Work request
The word "matchesb" appears in some lines of the records below; state how many lines, and nothing else.

Exercise data
(** Lines 55-75 of [main]: configuration, data, the two candidates and
    their scores.  Nothing here writes. *)
Definition main_fit_and_score (rt : Runtime) (w : World) (args : Args)
  : result Scored :=
  cfg ← load_config rt w (config args);
  '(data_path, out_dir) ← resolve_paths w cfg;
  data_path ← as_path data_path;
  '(X, y) ← load_csv rt w data_path;
  '(X_tr, X_te, y_tr, y_te) ← train_test_split rt X y;
  let pre := build_preprocessor rt X in
  lr ← fit rt {| pre := pre; clf := LogisticRegression 200;
                 learned := None; _decision_threshold := None |} X_tr y_tr;
  p_lr ← predict rt lr X_te;
  f1_lr ← f1_score rt y_te p_lr;
  xgb ← fit rt {| pre := pre;
                  clf := XGBClassifier 300 f_0_08 6 f_0_9 f_0_9 42 (-1) "logloss";
                  learned := None; _decision_threshold := None |} X_tr y_tr;
  p_xgb ← predict rt xgb X_te;
  f1_xgb ← f1_score rt y_te p_xgb;
  Ok {| cfg_of := cfg; out_dir_of := out_dir; lr_of := lr; f1_lr_of := f1_lr;
        xgb_of := xgb; f1_xgb_of := f1_xgb |}.

(** The text written to [metrics.txt]. *)
Definition metrics_text (rt : Runtime) (f1_lr f1_xgb : float) : string :=
  ("logreg_f1=" ++ format_4f rt f1_lr ++ "
") ++
  ("xgboost_f1=" ++ format_4f rt f1_xgb ++ "
") ++
  ("best=" ++ (if float_ge f1_xgb f1_lr then "xgboost" else "logreg") ++ "
").
(** C10.  Neither loop is atomic.  When the rows before an unmatched row
    were applied, the store left by the aborted message is the store that
    those rows produced: the message has the effect of the message cut
    off before the unmatched row, for [update] (early return) and for
    [delete] (exception) alike. *)
Theorem abort_keeps_earlier_rows c T pre d post pre' d' post' kz st1 st2 :
  update_loop T pre (ensured (c_store c) T) = (st1, Ok Completed) →
  unmatched st1 T d →
  delete_loop T pre' (ensured (c_store c) T) = (st2, Ok tt) →
  unmatched st2 T d' →
  c_store (on_message c (event T "update" (pre ++ d :: post) kz)) = st1
  ∧ c_store (on_message c (event T "update" pre kz)) = st1
  ∧ c_store (on_message c (event T "delete" (pre' ++ d' :: post') kz)) = st2
  ∧ c_store (on_message c (event T "delete" pre' kz)) = st2.
Proof.
  intros Hu Hud Hd Hdd. unfold on_message.
  rewrite !try_body_update, !try_body_delete.
  rewrite (update_loop_app _ _ _ _ _ Hu), (delete_loop_app _ _ _ _ _ Hd), Hu, Hd.
  destruct (update_loop_unmatched T d post st1 Hud) as (r & -> & _).
  destruct (delete_loop_unmatched T d' post' st2 Hdd) as (e & -> & _).
  by destruct r.
Qed.

(** C4.  One row [d] of an [update] message, under the key set [ks] of
    its table: the only row that can change is one that agrees with [d]
    on every key field, and it becomes the merge of the two (or is
    evicted, in the [order] table).  The rows that differ from [d] on a
    key field are the same rows in the same order afterwards, and outside
    the [order] table each keeps its index.  A [delete] row removes at
    most one row, which agrees with [d] on every key field. *)
Theorem update_touches_matching_row_only c T ks d kz :
  keys (c_store c) !! T = Some ks →
  let tbl := rows_of (c_store c) T in
  let tbl' := rows_of (c_store (on_message c (event T "update" [d] kz))) T in
  let tbl'' := rows_of (c_store (on_message c (event T "delete" [d] kz))) T in
  (tbl' = tbl
   ∨ ∃ i item, tbl !! i = Some item ∧ matchesb ks item d = true
        ∧ tbl' = merged_table T tbl i item d)
  ∧ others ks d tbl' = others ks d tbl
  ∧ (T ≠ Some "order" →
     ∀ j r, tbl !! j = Some r → matchesb ks r d = false → tbl' !! j = Some r)
  ∧ (tbl'' = tbl
     ∨ ∃ i item, tbl !! i = Some item ∧ matchesb ks item d = true
          ∧ tbl'' = delete i tbl)
  ∧ others ks d tbl'' = others ks d tbl.
Proof.
  intros Hk. simpl.
  rewrite on_message_update_store, on_message_delete_store.
  pose proof (ensured_data T (c_store c)) as Hd.
  rewrite <- (ensured_keys T) in Hk.
  destruct (update_single T d _ ks _ Hk Hd) as [Hu|(i & item & Hf & _ & Hu)];
  destruct (delete_single T d _ ks _ Hk Hd) as [Hx|(i' & item' & Hf' & Hx)];
    rewrite Hu, Hx; clear Hu Hx;
    try (apply find_from_some in Hf as (n & Hn & Hi & Hm & _);
         simpl in Hn; subst n);
    try (apply find_from_some in Hf' as (n & Hn & Hi' & Hm' & _);
         simpl in Hn; subst n);
    (split; [by eauto 10|]); (split; [by eauto using others_merged|]);
    (split; [|split; [by eauto 10|by eauto using others_delete]]);
    try done.
  all: intros HT j r Hj Hr; unfold merged_table, evicts;
    rewrite bool_decide_eq_false_2 by done; simpl;
    rewrite list_lookup_insert_ne; [done|]; intros ->; congruence.
Qed.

Exercise result
3